EXTRACTED INFORMATION »
□ □ □ □

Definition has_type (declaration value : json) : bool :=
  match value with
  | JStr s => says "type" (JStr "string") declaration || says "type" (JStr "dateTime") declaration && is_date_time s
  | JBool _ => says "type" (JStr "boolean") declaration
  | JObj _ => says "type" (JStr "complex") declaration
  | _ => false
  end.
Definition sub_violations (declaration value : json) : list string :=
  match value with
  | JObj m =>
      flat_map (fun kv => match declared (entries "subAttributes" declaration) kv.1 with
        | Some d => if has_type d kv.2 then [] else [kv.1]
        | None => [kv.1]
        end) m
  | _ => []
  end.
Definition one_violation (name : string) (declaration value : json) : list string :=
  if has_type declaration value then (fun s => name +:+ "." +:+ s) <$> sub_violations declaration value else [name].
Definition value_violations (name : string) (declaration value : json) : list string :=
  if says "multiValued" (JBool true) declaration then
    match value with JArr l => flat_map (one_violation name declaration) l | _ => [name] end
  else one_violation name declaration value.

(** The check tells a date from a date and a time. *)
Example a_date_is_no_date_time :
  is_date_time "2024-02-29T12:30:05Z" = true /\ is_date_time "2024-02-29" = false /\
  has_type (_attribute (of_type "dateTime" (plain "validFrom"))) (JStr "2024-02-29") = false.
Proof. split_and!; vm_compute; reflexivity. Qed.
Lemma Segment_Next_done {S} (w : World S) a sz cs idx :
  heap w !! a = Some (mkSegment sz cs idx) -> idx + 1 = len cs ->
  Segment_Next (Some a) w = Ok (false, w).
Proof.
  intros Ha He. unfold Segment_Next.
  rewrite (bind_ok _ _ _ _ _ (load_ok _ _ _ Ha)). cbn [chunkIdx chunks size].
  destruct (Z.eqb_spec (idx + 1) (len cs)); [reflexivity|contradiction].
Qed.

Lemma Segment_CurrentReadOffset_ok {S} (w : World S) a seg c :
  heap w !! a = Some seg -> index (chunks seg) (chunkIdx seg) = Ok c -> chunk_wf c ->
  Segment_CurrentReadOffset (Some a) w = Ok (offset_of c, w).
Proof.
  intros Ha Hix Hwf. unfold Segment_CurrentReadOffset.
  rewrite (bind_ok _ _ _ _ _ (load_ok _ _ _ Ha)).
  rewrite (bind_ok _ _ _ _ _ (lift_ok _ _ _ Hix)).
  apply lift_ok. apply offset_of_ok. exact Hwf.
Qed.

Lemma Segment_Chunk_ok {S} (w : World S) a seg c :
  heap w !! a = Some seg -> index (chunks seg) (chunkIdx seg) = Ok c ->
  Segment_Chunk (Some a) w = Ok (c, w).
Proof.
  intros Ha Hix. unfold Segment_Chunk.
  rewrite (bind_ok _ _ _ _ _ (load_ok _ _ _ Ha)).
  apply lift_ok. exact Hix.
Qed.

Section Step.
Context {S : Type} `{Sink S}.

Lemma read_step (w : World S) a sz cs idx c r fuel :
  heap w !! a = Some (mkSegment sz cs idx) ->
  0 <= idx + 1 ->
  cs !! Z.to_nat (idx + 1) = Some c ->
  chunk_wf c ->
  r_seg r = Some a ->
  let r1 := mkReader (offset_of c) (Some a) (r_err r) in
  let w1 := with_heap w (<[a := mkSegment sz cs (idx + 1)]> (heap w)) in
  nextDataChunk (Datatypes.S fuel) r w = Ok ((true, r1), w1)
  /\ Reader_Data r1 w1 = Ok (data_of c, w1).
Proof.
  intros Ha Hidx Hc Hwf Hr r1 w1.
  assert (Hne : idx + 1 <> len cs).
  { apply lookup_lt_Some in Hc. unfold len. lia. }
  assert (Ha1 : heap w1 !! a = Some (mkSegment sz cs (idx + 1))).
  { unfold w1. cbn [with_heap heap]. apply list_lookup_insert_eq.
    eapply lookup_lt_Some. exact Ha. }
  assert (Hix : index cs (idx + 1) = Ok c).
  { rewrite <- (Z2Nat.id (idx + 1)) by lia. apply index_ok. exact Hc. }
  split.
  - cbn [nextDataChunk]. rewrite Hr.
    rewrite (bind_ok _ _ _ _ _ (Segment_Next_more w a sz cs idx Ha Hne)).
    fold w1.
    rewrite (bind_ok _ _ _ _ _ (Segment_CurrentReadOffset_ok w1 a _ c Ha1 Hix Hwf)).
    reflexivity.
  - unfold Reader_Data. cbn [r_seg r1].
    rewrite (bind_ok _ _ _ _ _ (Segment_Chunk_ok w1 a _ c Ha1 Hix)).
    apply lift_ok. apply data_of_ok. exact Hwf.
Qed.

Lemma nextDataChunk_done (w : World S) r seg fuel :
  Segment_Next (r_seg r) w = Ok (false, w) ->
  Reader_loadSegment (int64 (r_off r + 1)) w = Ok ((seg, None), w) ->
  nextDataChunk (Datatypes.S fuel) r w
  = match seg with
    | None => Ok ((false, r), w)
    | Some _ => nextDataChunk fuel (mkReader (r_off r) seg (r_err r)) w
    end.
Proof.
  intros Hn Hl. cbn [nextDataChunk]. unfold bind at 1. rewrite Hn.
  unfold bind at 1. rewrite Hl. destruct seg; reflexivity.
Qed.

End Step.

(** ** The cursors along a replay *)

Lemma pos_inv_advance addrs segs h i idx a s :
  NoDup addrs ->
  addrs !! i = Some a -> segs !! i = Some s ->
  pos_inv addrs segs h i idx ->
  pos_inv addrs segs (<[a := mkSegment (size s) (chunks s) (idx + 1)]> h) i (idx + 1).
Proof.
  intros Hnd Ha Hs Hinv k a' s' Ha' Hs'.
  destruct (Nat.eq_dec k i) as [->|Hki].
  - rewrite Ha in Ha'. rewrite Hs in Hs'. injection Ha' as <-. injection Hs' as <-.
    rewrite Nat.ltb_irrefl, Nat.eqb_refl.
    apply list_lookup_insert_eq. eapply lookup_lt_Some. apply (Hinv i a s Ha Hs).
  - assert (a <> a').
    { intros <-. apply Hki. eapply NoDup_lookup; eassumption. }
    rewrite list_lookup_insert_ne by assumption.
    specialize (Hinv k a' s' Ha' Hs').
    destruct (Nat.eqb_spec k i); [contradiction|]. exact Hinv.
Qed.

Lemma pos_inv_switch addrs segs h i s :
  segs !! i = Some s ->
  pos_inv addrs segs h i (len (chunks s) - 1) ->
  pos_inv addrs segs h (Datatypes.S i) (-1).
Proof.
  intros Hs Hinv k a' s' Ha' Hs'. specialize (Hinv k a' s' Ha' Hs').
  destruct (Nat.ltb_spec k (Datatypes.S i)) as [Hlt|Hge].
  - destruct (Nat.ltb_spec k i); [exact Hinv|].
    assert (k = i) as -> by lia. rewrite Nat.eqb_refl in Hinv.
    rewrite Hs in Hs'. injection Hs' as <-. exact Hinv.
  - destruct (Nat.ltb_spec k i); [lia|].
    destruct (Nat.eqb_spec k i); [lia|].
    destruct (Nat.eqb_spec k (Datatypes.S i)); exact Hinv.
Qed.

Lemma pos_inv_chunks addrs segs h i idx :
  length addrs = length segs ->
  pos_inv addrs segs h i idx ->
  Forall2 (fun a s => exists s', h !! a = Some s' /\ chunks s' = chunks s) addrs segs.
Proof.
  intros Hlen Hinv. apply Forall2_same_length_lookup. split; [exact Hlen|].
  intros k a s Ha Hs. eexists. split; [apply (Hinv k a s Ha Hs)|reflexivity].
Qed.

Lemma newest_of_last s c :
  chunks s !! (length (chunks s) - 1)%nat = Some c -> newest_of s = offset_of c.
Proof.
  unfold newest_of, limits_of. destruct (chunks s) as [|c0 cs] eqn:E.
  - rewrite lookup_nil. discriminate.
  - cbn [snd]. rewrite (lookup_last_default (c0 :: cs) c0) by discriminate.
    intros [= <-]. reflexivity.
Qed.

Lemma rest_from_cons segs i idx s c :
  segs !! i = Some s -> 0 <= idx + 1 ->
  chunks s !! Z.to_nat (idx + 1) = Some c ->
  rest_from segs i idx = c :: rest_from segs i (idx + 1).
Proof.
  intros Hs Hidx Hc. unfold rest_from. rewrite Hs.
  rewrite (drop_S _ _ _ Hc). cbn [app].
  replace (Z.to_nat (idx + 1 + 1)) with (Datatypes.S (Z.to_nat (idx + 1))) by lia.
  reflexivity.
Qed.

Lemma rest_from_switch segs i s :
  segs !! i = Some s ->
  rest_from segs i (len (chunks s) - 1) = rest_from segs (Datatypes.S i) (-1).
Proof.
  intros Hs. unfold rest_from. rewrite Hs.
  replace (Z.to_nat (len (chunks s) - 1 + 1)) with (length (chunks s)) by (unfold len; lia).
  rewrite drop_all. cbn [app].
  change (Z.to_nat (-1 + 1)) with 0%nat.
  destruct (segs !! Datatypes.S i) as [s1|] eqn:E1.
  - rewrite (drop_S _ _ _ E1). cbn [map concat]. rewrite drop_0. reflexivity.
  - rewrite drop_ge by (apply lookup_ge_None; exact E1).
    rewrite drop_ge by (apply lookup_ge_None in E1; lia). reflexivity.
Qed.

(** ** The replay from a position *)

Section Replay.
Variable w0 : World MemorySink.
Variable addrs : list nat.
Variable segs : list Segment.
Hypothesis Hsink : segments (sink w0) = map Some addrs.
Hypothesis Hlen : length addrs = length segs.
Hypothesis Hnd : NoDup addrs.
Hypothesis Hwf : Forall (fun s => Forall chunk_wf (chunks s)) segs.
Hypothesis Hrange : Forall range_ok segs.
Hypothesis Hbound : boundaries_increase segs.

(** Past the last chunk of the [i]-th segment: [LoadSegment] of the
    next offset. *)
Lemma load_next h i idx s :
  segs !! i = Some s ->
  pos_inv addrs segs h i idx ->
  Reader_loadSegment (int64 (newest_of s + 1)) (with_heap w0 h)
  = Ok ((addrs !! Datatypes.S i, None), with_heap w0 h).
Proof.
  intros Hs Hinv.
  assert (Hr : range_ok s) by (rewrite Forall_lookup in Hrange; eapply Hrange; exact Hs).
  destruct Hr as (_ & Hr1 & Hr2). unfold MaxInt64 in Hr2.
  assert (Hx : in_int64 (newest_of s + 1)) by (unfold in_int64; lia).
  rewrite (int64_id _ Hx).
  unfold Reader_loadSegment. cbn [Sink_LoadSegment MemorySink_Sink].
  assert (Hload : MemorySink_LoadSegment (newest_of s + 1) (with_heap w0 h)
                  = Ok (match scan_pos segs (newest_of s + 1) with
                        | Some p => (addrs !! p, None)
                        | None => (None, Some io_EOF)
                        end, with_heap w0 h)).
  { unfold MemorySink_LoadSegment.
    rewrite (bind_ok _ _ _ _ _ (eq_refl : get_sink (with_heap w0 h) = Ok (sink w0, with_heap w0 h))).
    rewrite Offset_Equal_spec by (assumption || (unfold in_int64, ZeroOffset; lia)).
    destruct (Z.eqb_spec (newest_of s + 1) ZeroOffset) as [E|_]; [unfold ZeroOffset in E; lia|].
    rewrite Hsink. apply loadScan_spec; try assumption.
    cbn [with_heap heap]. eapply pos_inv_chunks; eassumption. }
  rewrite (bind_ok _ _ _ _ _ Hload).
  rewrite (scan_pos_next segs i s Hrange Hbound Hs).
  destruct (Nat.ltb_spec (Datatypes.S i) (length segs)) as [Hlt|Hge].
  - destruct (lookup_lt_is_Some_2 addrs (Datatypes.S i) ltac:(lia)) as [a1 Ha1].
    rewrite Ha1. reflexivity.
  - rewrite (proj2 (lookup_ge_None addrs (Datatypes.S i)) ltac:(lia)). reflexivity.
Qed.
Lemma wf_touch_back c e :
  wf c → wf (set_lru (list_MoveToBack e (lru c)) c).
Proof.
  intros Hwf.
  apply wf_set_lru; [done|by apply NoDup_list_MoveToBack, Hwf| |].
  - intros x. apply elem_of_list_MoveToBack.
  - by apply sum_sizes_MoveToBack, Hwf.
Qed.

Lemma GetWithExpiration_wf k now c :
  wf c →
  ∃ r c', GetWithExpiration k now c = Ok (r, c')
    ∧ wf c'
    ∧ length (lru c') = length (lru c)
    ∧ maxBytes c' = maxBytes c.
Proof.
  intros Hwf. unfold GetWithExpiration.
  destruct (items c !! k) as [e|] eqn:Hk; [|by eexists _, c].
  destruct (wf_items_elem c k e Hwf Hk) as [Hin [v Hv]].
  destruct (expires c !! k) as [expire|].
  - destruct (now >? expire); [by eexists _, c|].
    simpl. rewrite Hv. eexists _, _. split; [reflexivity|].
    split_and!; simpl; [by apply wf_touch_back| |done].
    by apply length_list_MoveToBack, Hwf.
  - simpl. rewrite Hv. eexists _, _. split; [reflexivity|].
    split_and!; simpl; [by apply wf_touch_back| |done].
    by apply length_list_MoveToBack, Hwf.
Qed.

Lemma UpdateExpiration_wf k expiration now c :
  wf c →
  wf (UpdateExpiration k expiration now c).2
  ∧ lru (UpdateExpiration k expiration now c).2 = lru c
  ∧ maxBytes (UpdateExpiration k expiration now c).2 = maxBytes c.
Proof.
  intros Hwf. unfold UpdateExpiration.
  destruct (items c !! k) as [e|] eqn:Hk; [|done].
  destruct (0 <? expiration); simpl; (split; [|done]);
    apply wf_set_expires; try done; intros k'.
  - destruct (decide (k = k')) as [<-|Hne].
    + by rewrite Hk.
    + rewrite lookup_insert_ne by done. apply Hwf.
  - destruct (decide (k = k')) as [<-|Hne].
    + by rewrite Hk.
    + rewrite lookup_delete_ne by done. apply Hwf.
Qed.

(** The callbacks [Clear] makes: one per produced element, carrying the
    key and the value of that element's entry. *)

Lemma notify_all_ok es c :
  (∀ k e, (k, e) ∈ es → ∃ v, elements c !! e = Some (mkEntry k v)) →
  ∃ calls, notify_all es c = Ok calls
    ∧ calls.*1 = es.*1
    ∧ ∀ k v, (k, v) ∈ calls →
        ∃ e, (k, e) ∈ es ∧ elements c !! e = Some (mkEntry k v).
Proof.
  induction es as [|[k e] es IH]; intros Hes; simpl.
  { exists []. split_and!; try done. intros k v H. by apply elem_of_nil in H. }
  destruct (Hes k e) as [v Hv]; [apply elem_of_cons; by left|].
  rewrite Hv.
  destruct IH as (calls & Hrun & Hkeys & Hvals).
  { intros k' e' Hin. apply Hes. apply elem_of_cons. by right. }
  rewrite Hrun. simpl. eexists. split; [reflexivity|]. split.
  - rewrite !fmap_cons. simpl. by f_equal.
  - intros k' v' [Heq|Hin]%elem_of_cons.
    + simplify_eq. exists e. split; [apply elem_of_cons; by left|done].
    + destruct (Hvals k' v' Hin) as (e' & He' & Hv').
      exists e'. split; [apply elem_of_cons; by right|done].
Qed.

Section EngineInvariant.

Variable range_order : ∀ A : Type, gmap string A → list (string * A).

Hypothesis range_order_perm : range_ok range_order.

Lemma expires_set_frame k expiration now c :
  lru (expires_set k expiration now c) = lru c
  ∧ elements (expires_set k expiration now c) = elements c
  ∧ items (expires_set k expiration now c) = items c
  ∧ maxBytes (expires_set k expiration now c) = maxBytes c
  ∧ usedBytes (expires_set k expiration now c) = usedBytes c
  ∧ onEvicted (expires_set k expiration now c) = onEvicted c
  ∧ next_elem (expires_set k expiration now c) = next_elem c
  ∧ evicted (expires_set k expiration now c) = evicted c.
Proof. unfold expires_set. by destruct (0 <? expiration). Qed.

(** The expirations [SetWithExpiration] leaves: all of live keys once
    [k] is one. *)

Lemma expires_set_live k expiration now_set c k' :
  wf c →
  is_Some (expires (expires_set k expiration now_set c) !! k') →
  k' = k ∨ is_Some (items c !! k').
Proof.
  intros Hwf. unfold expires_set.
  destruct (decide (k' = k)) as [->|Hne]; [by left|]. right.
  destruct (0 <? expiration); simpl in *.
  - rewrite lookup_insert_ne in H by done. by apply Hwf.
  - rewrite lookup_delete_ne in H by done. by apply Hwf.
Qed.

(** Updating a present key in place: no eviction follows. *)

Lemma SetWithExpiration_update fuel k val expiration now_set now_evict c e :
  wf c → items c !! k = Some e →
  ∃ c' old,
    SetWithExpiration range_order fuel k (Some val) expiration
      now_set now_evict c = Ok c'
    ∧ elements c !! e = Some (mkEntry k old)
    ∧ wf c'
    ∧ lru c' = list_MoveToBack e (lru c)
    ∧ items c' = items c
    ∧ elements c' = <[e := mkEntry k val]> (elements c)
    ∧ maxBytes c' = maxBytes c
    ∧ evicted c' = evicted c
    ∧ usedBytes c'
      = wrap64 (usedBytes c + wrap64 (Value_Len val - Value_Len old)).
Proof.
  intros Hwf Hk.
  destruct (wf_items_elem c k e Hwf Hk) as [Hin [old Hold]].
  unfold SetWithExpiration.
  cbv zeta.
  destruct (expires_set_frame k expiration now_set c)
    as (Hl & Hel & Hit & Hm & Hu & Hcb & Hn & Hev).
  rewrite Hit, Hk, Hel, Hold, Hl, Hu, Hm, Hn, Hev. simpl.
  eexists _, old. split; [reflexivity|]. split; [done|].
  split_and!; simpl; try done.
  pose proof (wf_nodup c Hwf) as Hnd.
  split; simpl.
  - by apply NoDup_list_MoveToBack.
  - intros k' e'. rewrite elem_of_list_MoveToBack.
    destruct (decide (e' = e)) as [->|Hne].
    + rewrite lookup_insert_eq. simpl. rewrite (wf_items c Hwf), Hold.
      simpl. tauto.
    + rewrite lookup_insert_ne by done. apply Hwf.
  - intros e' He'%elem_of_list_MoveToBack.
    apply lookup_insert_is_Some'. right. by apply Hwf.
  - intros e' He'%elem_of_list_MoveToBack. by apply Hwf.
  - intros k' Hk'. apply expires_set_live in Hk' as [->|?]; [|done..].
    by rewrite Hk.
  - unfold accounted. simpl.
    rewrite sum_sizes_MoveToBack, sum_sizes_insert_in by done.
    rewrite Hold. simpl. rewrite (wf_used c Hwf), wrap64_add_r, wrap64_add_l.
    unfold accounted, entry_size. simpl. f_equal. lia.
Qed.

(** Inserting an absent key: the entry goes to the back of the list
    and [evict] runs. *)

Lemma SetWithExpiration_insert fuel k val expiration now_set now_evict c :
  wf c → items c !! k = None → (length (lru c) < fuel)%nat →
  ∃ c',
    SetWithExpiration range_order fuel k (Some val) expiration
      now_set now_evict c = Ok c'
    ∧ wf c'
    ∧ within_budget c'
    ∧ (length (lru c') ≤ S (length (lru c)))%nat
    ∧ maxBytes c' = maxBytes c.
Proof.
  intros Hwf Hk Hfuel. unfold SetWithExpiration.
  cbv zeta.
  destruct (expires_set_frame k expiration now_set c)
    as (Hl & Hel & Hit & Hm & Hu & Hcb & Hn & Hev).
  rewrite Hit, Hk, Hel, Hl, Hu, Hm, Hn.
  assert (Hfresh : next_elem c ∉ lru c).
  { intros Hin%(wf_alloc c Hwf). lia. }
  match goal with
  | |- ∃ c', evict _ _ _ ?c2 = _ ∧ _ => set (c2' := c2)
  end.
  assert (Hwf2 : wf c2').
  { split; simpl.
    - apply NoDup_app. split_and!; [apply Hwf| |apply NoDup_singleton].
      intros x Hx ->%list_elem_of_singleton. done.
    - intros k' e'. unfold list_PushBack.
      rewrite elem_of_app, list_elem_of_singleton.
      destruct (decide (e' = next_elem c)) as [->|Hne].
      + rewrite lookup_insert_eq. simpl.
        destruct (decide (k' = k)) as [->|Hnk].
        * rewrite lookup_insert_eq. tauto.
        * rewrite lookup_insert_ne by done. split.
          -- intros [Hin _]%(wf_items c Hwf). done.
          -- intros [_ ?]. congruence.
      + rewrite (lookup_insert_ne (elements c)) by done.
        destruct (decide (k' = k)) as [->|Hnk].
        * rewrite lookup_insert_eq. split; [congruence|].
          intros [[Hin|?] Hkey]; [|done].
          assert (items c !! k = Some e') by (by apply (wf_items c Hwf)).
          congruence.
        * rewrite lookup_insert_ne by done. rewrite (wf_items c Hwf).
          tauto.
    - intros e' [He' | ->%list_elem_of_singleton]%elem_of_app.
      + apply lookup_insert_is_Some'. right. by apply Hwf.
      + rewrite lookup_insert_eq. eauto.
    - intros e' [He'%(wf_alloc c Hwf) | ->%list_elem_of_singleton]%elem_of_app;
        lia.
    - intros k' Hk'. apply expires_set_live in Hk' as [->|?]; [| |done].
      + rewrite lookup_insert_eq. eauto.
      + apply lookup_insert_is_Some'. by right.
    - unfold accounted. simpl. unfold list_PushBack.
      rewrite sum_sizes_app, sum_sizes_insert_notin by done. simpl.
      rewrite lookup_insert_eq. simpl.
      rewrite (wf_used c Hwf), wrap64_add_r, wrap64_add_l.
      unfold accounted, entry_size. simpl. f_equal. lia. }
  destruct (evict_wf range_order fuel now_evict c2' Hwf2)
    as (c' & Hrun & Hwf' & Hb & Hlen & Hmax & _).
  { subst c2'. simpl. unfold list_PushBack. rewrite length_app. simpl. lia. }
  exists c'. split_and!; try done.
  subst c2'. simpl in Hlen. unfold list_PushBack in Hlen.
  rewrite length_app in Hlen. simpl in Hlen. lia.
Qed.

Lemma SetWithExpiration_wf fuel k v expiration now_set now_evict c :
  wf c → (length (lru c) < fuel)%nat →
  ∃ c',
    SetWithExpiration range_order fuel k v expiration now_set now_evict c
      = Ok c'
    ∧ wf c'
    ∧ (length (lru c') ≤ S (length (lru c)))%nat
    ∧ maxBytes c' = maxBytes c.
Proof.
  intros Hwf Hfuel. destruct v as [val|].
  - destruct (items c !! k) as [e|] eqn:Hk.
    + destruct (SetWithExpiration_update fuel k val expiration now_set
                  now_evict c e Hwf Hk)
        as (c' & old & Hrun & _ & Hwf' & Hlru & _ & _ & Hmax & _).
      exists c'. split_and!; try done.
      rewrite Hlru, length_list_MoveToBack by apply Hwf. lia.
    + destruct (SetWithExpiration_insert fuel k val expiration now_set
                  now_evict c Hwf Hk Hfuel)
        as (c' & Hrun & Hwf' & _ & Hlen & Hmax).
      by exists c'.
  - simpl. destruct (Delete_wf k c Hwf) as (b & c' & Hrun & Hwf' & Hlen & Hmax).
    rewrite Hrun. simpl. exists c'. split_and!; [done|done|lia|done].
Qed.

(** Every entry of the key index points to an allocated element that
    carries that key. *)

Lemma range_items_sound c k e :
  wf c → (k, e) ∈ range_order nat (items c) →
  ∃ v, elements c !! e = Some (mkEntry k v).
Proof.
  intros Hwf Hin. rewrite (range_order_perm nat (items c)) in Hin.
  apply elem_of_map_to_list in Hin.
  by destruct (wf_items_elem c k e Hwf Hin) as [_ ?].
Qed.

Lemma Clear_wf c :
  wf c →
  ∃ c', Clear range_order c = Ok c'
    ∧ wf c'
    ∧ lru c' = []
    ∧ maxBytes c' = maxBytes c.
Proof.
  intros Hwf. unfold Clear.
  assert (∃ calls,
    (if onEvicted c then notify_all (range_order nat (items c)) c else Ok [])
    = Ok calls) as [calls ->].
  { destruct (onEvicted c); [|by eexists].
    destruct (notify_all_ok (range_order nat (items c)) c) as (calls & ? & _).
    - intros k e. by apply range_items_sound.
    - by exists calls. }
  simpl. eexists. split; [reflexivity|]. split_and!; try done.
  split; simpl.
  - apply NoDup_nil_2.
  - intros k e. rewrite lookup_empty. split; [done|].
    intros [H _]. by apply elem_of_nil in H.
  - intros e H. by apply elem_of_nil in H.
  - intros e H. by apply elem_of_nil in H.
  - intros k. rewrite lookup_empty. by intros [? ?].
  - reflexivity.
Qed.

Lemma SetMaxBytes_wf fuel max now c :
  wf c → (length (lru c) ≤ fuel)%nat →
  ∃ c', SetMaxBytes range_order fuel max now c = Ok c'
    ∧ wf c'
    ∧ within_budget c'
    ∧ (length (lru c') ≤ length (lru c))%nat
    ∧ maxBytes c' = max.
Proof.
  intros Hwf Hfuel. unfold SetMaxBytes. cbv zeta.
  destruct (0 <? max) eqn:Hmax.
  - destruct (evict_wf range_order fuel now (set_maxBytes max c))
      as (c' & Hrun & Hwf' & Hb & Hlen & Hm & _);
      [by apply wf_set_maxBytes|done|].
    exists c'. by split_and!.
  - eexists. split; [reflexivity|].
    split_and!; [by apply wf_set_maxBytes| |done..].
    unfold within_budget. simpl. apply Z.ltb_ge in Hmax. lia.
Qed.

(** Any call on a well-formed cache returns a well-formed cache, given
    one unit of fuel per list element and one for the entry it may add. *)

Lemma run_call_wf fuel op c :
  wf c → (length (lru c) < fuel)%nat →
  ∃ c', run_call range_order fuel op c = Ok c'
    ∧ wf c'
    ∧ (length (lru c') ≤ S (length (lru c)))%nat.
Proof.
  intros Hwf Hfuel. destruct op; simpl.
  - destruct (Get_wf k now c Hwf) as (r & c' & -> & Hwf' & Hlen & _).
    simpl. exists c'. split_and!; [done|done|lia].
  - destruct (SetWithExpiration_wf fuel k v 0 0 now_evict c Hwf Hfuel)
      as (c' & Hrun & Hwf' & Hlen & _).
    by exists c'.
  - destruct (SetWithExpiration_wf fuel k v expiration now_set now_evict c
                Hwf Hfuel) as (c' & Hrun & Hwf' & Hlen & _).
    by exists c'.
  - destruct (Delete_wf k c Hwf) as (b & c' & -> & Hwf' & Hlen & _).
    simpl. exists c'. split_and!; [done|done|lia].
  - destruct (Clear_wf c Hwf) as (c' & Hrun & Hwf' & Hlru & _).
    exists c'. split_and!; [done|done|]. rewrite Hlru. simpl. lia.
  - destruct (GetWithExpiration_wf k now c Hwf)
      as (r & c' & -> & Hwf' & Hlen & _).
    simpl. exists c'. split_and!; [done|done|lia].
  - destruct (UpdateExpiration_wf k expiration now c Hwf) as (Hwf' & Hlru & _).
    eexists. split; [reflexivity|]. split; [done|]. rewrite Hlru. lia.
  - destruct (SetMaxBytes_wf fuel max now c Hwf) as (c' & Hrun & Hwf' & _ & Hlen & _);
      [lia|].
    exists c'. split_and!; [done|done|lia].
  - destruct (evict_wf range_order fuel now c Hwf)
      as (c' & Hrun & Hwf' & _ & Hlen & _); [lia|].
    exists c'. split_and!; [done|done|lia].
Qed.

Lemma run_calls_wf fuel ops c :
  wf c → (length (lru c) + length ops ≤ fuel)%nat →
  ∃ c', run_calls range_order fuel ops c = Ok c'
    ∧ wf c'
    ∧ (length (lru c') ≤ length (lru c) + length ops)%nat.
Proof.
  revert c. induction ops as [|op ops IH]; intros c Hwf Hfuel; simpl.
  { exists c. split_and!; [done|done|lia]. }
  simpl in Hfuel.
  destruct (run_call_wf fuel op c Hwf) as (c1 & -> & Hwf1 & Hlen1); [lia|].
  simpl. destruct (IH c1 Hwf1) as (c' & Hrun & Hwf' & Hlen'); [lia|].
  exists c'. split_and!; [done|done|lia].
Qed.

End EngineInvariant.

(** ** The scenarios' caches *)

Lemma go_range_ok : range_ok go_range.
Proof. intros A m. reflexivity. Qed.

□ □ □ □

WORK TO COMPLETE » From the start of the data to the line that holds "JObj _ => says", retype each line exactly, with both ends included.

RESPONSE »
Definition has_type (declaration value : json) : bool :=
  match value with
  | JStr s => says "type" (JStr "string") declaration || says "type" (JStr "dateTime") declaration && is_date_time s
  | JBool _ => says "type" (JStr "boolean") declaration
  | JObj _ => says "type" (JStr "complex") declaration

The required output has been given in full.